Fans who follow the Yankees or the Red Sox, the Spurs or the Mavericks, the Sharks or the Kings, the Big 10 or the Pac 12, are different characteristics and behaviors from Americans who do not follow local teams MLB, NBA, NHL or NCAA. In short, sports fans are more open, receptive and engaged in marketing, media and messaging than non-fans.
In the first of this three-part series, data is reported to illustrate how home team sports fans are more sponsor-friendly, ad-receptive, and engaging than non-fans. Part two of the series discusses how home team fans are game-friendly, sales-prone and, as market savvy, important brand influencers. The third part of the series explains the differences in terms of personality types and the demographic differences that attract advertisers.
Each of the following graphs shows the percentage of fans who agree with a statement divided by the percentage of the nation’s population who agree with the statement to produce an indexed score. Responses are drawn from samples of several thousand supporters of local MLB, NBA or NHL teams compared to a representative sample of the national population. The difference between home team supporters and the general population is statistically significantly different for all items reported.
Fans support sponsors because their passion for the home team transfers to corporate partners who integrate their brand personalities with those of the team. Some partners, like the brands holding the naming rights to 18 MLB parks, do this better than others.
It’s fair to say that Americans who don’t watch most or all of their hometown team’s games aren’t as likely to agree with the items below because they don’t watch , don’t attend or listen to games very much. But that’s the point. The point of passion, i.e., which allows a brand to focus its efforts on a unifying touchpoint that attracts attention, interest, devotion and action among the millions of fans of a team. Americans have other points of passion, but not as focused on one thing in one geographic area.

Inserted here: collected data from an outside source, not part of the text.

(* ===== verification/Prelude.v ===== *)
(** * A verification development of the PostgreSQL-Trino gateway

    The gateway accepts PostgreSQL wire-protocol connections and answers them
    from a Trino cluster. This library models its own logic, file by file, and
    proves the properties that make it correct and safe. Everything is
    executable; nothing is assumed as an axiom.

    ** The program

    [main] checks the configuration against the security policy, loads the TLS
    acceptor, binds the socket and runs the accept loop under a cap on
    connections. For each connection pgwire calls the startup handler, which
    authenticates (optionally forwarding the password to Trino), allocates a
    cancel key and stores the connection's state. Queries arrive by the simple
    or the extended protocol; both run the pipeline: split a batch, intercept
    what PostgreSQL clients ask of the server itself, answer catalog tables,
    otherwise rewrite the SQL for Trino, submit it and stream the rows back,
    each cell encoded as text or binary. A cancel request on another connection
    finds the running query through a process-wide registry. Trino's error
    messages are classified and sanitised before a client sees them.

    ** Files

    Foundations: Prelude (results, integers at their width, bytes, automation),
    RustStr and RustStrFacts ([str]: byte offsets, UTF-8, searching, trimming,
    case), RustFloat ([f64] on [spec_float]), PgWire (data of pgwire), Trino
    (JSON values and the client of trino-rust-client), World (the shared
    mutable state, the state-and-error monad [Io] and asynchronous code [Task]),
    RelyGuarantee (reasoning about a task among others), Response (responses and
    streams as data), Sql (syntax trees and visitors of sqlparser). Instances of
    the crates' classes that compute: SqlText (a parser and a printer of SQL),
    Calendar (dates, decimals and PostgreSQL's send formats).

    Components, each named after its source under src/src/:
    - ErrorMapping: error_mapping.rs
    - Config, Policy: config.rs, policy.rs
    - Session, SessionFacts: session.rs, cancel.rs, the key pair of startup.rs
    - Startup: startup.rs
    - TypeMap, Values, ValuesFacts: types.rs
    - TrinoStream, TrinoStreamFacts: trino_stream.rs
    - QueryInspection: query_inspection.rs
    - Catalog, CatalogFacts: catalog/
    - InfoSchema: info_schema.rs
    - Intercept, InterceptFacts: intercept.rs
    - Rewrite, Like, RewriteMeaning, SqlEval: rewrite/
    - Pipeline, PipelineFacts: query_pipeline.rs, query_simple.rs
    - Extended, ExtendedFacts: query_extended.rs, the portal cache of session.rs
    - Tls: tls.rs
    - Server, Drain: server.rs, main.rs
    - Handler: handler.rs, with the traits of pgwire as classes

    The components composed: EndToEnd follows a query from the client to its rows;
    Confinement says what a handler may touch, Gateway is the whole process,
    GatewayFacts its invariants and GatewayTheorems what it guarantees.
    Conformance and ConformanceSql are the repository's unit tests, which hold in
    the model; tests on SQL start from the text of their queries.

    Definitions keep the names of the source. A synchronous function works on the
    state it reads and writes; [Io] keeps the effects made before an error, as
    an early return does. An [async fn] is a [Task], a tree of atomic actions
    (a section under a lock, a request to Trino) with what it does next; [Gateway]
    interleaves the tasks of all connections and cancel requests action by
    action, in any order. Shared objects ([Arc<Mutex<...>>]) are locations in
    the world, so aliasing between a connection, its registry entry and its
    streams is explicit. A row stream is the captured variables of its
    generator plus how far it ran; its drop guard exists only once it has been
    polled.

    ** What is a parameter

    Code outside the repository is a type class: [TrinoApi] (the HTTP client and
    the server behind it), [PgWireApi] (negotiation, sending, finishing the
    handshake), [SqlParser] (parser and printer), [Chrono], [Decimals] and
    [Wire] (date and decimal crates, the row encoder), [TypeOids], [NetEnv]
    (address resolution), [HostEnv] (binding, signals), [TlsLib] (PEM files and
    rustls) and [UnicodeCase] (case tables beyond ASCII). Theorems hold for every instance;
    where one needs a documented behaviour it is a hypothesis with a name of its
    own ([build_refuses_plaintext_credentials], [text_fields_verbatim],
    [answers_within], [Corresponds] for the types and functions PostgreSQL and Trino
    document alike), and
    its witness gives an instance that has it.

    ** Theorems

    - Security posture: [validate_decides_table], [insecure_settings_warn],
      [serves_only_safe_configurations], [acceptor_needs_valid_pair],
      [no_cleartext_challenge_beyond_loopback],
      [credentials_never_forwarded_in_clear].
    - The whole process, over every interleaving of the actions of handler calls
      and cancel requests: [connections_own_their_state],
      [connections_are_isolated], [cancel_reaches_only_its_connection],
      [cancel_stops_the_running_query], and that every call ends,
      [every_call_completes].
    - From a query to its rows, by either protocol: [simple_query_end_to_end],
      [extended_query_end_to_end].
    - Running queries: [query_streams_all_rows] refines the submission, the
      polling loop and the stream to the chain of pages Trino serves;
      [early_failure_reports_and_clears], [row_encoding_is_cellwise],
      [batch_stops_at_first_error], [one_submission_per_statement].
    - Extended protocol: [describe_then_execute_runs_once],
      [rebound_portal_runs_fresh], [portal_cache_bounded].
    - Rewriting: [rewrite_keeps_meaning] (the text Trino receives means there what
      the client's text means in PostgreSQL), [ilike_rewrite_keeps_meaning],
      [rewrite_yields_trino_dialect], [rewrite_idempotent], and that the four
      passes are one, [passes_fuse]; routing: [ordinary_queries_reach_trino],
      [show_agrees_with_startup], [info_schema_splice].
    - Values and types: exactness and fail-closed binary encoding, agreement of
      the two formats, round trips of the temporal forms the gateway writes
      itself, the type map, consistency of the catalog.
    - Errors: [client_message_bounded_and_valid], [mask_hides_every_host],
      [stack_trace_is_cut].
    - Accept loop and shutdown: [connections_never_exceed_cap],
      [drain_returns_in_time], [drain_aborts_only_overdue].
    - The repository's tests: [repository_tests_pass].

    Theorems that pin down behaviour differing from what comments or documents
    say: [http_host_before_https_leaks], [pid_counter_reaches_zero],
    [text_integer_truncates_fraction], [ddl_leaves_query_id],
    [earlier_stream_hides_later_query], [describe_runs_trailing_statements],
    [ilike_any_is_dropped], [commit_work_is_forwarded],
    [namespace_join_hides_class], [ilike_letter_escape_changes_meaning],
    [ilike_backslash_changes_meaning], [accept_error_ends_service],
    [placeholder_reaches_trino], [unparsed_batch_is_swallowed],
    [mixed_trace_keeps_frames], [unlimited_cap_panics],
    [text_integer_is_rounded], [string_agg_lacks_order],
    [probe_inside_expression_is_misanswered], and the
    exception in [attribute_types_are_listed].

    ** Fuel

    Only polling Trino can run forever; its loop takes fuel, one unit per page,
    and [OutOfFuel] marks a run that had too little. [query_streams_all_rows] and
    [early_failure_reports_and_clears] prove that for every finite chain of
    pages one unit per page (and per row, to drain) gives the result. The loops
    over strings are given the length of their input, which is enough because
    every round consumes a byte ([mask_loop_fuel],
    [strip_java_prefixes_fixpoint], [nat_to_string_fuel]); the type map is given
    the number of parentheses ([trino_type_to_pg_unfold]). Among other
    connections, [every_call_completes] needs the bound to hold for every state
    Trino may be in, since others change it between two pages.

    ** Not modelled

    The parsing of the command line is clap's. Sockets, signals and the runtime's
    scheduling are the environment's: the accept loop takes what is ready as its
    input, the drain a schedule of when tasks can be joined. Of the log only the
    policy's warnings and the results of connection tasks are kept. That a panic
    in a handler poisons a lock is represented for the portal cache, the only
    place where the code reacts to it by failing. The one unit test that is not
    translated exercises the Trino client crate alone. *)

From Stdlib Require Export ZArith Lia Bool Ascii String.
From stdpp Require Export base tactics option list numbers strings gmap.

#[global] Set Default Goal Selector "!".

#[global] Arguments String.append : simpl nomatch.
#[global] Arguments String.prefix : simpl never.

(** ** Fallible code: Rust's [Result] *)

(** Rust's [Result<A, E>]; the error type comes first so that [result E] is a
    type constructor. *)
Inductive result (E A : Type) : Type :=
| Ok (a : A)
| Err (e : E).

Arguments Ok {E A} a.
Arguments Err {E A} e.

Declare Scope rust_scope.
Delimit Scope rust_scope with rust.

(** The [?] operator: the value of an [Ok], or an early return of the [Err]. *)
Definition rbind {E A B} (c : result E A) (k : A -> result E B) : result E B :=
  match c with
  | Ok a => k a
  | Err e => Err e
  end.

Notation "'let?' x ':=' c 'in' k" := (rbind c (fun x => k))
  (at level 10, x binder, c at level 100, k at level 200) : rust_scope.

(** [Option::ok_or_else] with the closure already applied (it has no effect). *)
Definition ok_or {E A} (o : option A) (e : E) : result E A :=
  match o with
  | Some a => Ok a
  | None => Err e
  end.

(** [Result::ok]. *)
Definition ok_opt {E A} (r : result E A) : option A :=
  match r with
  | Ok a => Some a
  | Err _ => None
  end.

(** [Option::or_else] with the closure already applied. *)
Definition or_else {A} (o alt : option A) : option A :=
  match o with
  | Some a => Some a
  | None => alt
  end.

Definition is_ok {E A} (r : result E A) : bool :=
  match r with
  | Ok _ => true
  | Err _ => false
  end.

Lemma rbind_assoc {E A B C} (r : result E A) (f : A -> result E B) (k : B -> result E C) :
  rbind r (fun a => rbind (f a) k) = rbind (rbind r f) k.
Proof. by destruct r. Qed.

(** ** Proof automation *)

Create HintDb gateway.
Create Rewrite HintDb gateway_str.

(** Case analysis on the first [if]/[match] of the goal or of a hypothesis. *)
Ltac break_match :=
  match goal with
  | |- context [match ?x with _ => _ end] => destruct x eqn:?
  | H : context [match ?x with _ => _ end] |- _ => destruct x eqn:?
  end.

(** Boolean conjunctions, disjunctions and negations as propositions. *)
Ltac bools :=
  repeat match goal with
  | H : (_ && _)%bool = true |- _ => apply andb_true_iff in H; destruct H
  | H : (_ || _)%bool = false |- _ => apply orb_false_iff in H; destruct H
  | H : negb _ = true |- _ => apply negb_true_iff in H
  | H : negb _ = false |- _ => apply negb_false_iff in H
  | H : (_ <=? _)%Z = true |- _ => apply Z.leb_le in H
  | H : (_ <=? _)%Z = false |- _ => apply Z.leb_gt in H
  | H : (_ <? _)%Z = true |- _ => apply Z.ltb_lt in H
  | H : (_ <? _)%Z = false |- _ => apply Z.ltb_ge in H
  | H : (_ =? _)%Z = true |- _ => apply Z.eqb_eq in H
  | H : (_ =? _)%Z = false |- _ => apply Z.eqb_neq in H
  | H : Nat.leb _ _ = true |- _ => apply Nat.leb_le in H
  | H : Nat.leb _ _ = false |- _ => apply Nat.leb_gt in H
  | H : Nat.ltb _ _ = true |- _ => apply Nat.ltb_lt in H
  | H : Nat.ltb _ _ = false |- _ => apply Nat.ltb_ge in H
  | H : Nat.eqb _ _ = true |- _ => apply Nat.eqb_eq in H
  | H : Nat.eqb _ _ = false |- _ => apply Nat.eqb_neq in H
  | H : String.eqb _ _ = true |- _ => apply String.eqb_eq in H
  | H : String.eqb _ _ = false |- _ => apply String.eqb_neq in H
  end.

(** Split every remaining match, then close with congruence. *)
Ltac crush := repeat (break_match; simplify_eq/=); try done; try congruence.

(** ** Machine integers

    A w-bit integer is a [Z]; these are the ranges and the wrap-around. *)

Definition i16_min : Z := -32768.
Definition i16_max : Z := 32767.
Definition i32_min : Z := -2147483648.
Definition i32_max : Z := 2147483647.
Definition i64_min : Z := -9223372036854775808.
Definition i64_max : Z := 9223372036854775807.
Definition u32_modulus : Z := 4294967296.
Definition u64_max : Z := 18446744073709551615.

Definition in_i16 (z : Z) : bool := (i16_min <=? z)%Z && (z <=? i16_max)%Z.
Definition in_i32 (z : Z) : bool := (i32_min <=? z)%Z && (z <=? i32_max)%Z.
Definition in_i64 (z : Z) : bool := (i64_min <=? z)%Z && (z <=? i64_max)%Z.
Definition in_u64 (z : Z) : bool := (0 <=? z)%Z && (z <=? u64_max)%Z.

Lemma between_iff lo hi z : (lo <=? z)%Z && (z <=? hi)%Z = true <-> (lo <= z <= hi)%Z.
Proof. by rewrite andb_true_iff, !Z.leb_le. Qed.

(** Two's-complement wrap to 32 bits, as [AtomicI32::fetch_add] wraps. *)
Definition wrap_i32 (z : Z) : Z := ((z + 2147483648) mod u32_modulus - 2147483648)%Z.

(** Wrap to an unsigned 32-bit value ([wrapping_add], [wrapping_mul] on [u32]). *)
Definition wrap_u32 (z : Z) : Z := (z mod u32_modulus)%Z.

Lemma wrap_u32_bounds z : (0 <= wrap_u32 z < u32_modulus)%Z.
Proof. unfold wrap_u32, u32_modulus. apply Z.mod_pos_bound. lia. Qed.

Lemma wrap_i32_range z : in_i32 (wrap_i32 z) = true.
Proof.
  unfold in_i32, wrap_i32, i32_min, i32_max, u32_modulus.
  pose proof (Z.mod_pos_bound (z + 2147483648) 4294967296 ltac:(lia)).
  apply andb_true_iff; split; apply Z.leb_le; lia.
Qed.

Lemma wrap_i32_id z : in_i32 z = true -> wrap_i32 z = z.
Proof.
  unfold in_i32, wrap_i32, i32_min, i32_max, u32_modulus. intros H; bools.
  rewrite Z.mod_small by lia. lia.
Qed.

#[export] Hint Resolve wrap_u32_bounds wrap_i32_range : gateway.

(** Big-endian two's-complement bytes, as [BufMut::put_i64]/[put_i32] write them. *)
Fixpoint be_bytes (n : nat) (z : Z) : list Z :=
  match n with
  | O => []
  | S n' => be_bytes n' (z / 256)%Z ++ [(z mod 256)%Z]
  end.

Definition be_unsigned (bs : list Z) : Z := fold_left (fun acc b => (acc * 256 + b)%Z) bs 0%Z.

(** The signed reading of a big-endian field, the client's side of the wire. *)
Definition be_signed (bs : list Z) : Z :=
  let u := be_unsigned bs in
  let m := (256 ^ Z.of_nat (length bs))%Z in
  if (u <? m / 2)%Z then u else (u - m)%Z.

Lemma length_be_bytes n z : length (be_bytes n z) = n.
Proof. revert z. induction n as [|n IH]; intros z; [done|]. simpl. rewrite length_app, IH. simpl. lia. Qed.

Lemma be_unsigned_snoc bs b : be_unsigned (bs ++ [b]) = (be_unsigned bs * 256 + b)%Z.
Proof. unfold be_unsigned. by rewrite fold_left_app. Qed.

Lemma be_unsigned_bytes n z : be_unsigned (be_bytes n z) = (z mod 256 ^ Z.of_nat n)%Z.
Proof.
  revert z. induction n as [|n IH]; intros z.
  - cbn. by rewrite Z.mod_1_r.
  - cbn [be_bytes]. rewrite be_unsigned_snoc, IH, Nat2Z.inj_succ, Z.pow_succ_r by lia.
    rewrite (Z.rem_mul_r z 256 (256 ^ Z.of_nat n)) by lia. lia.
Qed.

Lemma be_signed_bytes n z :
  (0 < n)%nat -> (- (256 ^ Z.of_nat n / 2) <= z < 256 ^ Z.of_nat n / 2)%Z ->
  be_signed (be_bytes n z) = z.
Proof.
  intros Hn Hz. unfold be_signed. rewrite length_be_bytes, be_unsigned_bytes.
  set (m := (256 ^ Z.of_nat n)%Z) in *.
  assert (Hm : (0 < m)%Z) by (apply Z.pow_pos_nonneg; lia).
  assert (He : (m = 2 * (m / 2))%Z).
  { unfold m. destruct n as [|n']; [lia|]. rewrite Nat2Z.inj_succ, Z.pow_succ_r by lia.
    replace (256 * 256 ^ Z.of_nat n')%Z with (128 * 256 ^ Z.of_nat n' * 2)%Z by lia.
    rewrite Z.div_mul by lia. lia. }
  destruct (Z.leb_spec 0 z).
  - rewrite Z.mod_small by lia. destruct (Z.ltb_spec z (m / 2)); lia.
  - assert (Hmod : (z mod m = z + m)%Z).
    { symmetry. apply (Z.mod_unique_pos z m (-1) (z + m)); lia. }
    rewrite Hmod. destruct (Z.ltb_spec (z + m) (m / 2)); lia.
Qed.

What matters are the actions fans take to seek out, pay attention, notice, spend time with, and ultimately buy from the brands that sponsor their favorite teams.
Fans may not be ready for a mark front and center of jerseys in all sports to datebut over time latecomers will come to accept them, just like in Europe, the UK and MLS.
Responsive to advertisements
Sports fans seem to have more open-mindednessmaking them more open and receptive to new experiences, new information and new ideas.
Brands find a ready audience for fans who want to discover what’s new. That’s why brands pay more per thousand (CPM) of fans reached through sponsorships than for comparable media aimed at segments of the general population.
While the average person may overlook signs, billboards, and advertisements, sports fans actively seek out this information. Similar to fashionistas in a mall, sports fans research, explore and absorb everything when they attend a game.
The main media advantage of sport is that it is most often consumed live. Audiences are less likely to compress, skip, or skip ads when watched live. Fans hunker down, waiting for play to resume, which means a greater likelihood of exposure to ads.
Leagues, media and brands are tapping into the passion of fans on broadcasts with split screens showing commercials while keeping the cameras moving on the playing field. golf majors like the Open in 2016 and has been so well received by fans that it continues to expand into other sports.
Admittedly, some brands overdo it. A recent Advertising Research Journal article reveals that official MLB sponsors can waste money if they are already well-known with strong brand personalities and burn out fans. The fans across the pond feel the same about some crickets sponsors.
But generally speaking, home team fans are more likely to be trusted, engaged and entertained by advertising than the general population. Coupling ads with team broadcasts, social media, and digital media creates higher engagement. Companies like Zoomph, hookitand flashes track and evaluate brand engagement levels to compare with other non-sports media investments.
The next in the series
Billions spent on sports sponsorships and media deals don’t mean the world has gone mad. In an ever-fragmenting universe, sport is a unifying force that captures the attention of millions of fans every week every fall, winter, spring and summer.
From a brand marketing perspective, finding a receptive audience is important. Even better is when the public becomes the intermediary for others, in the second part of this series of addresses showing that home team fans are favorable to the game, inclined to sales and act as experts in the game. market to influence others.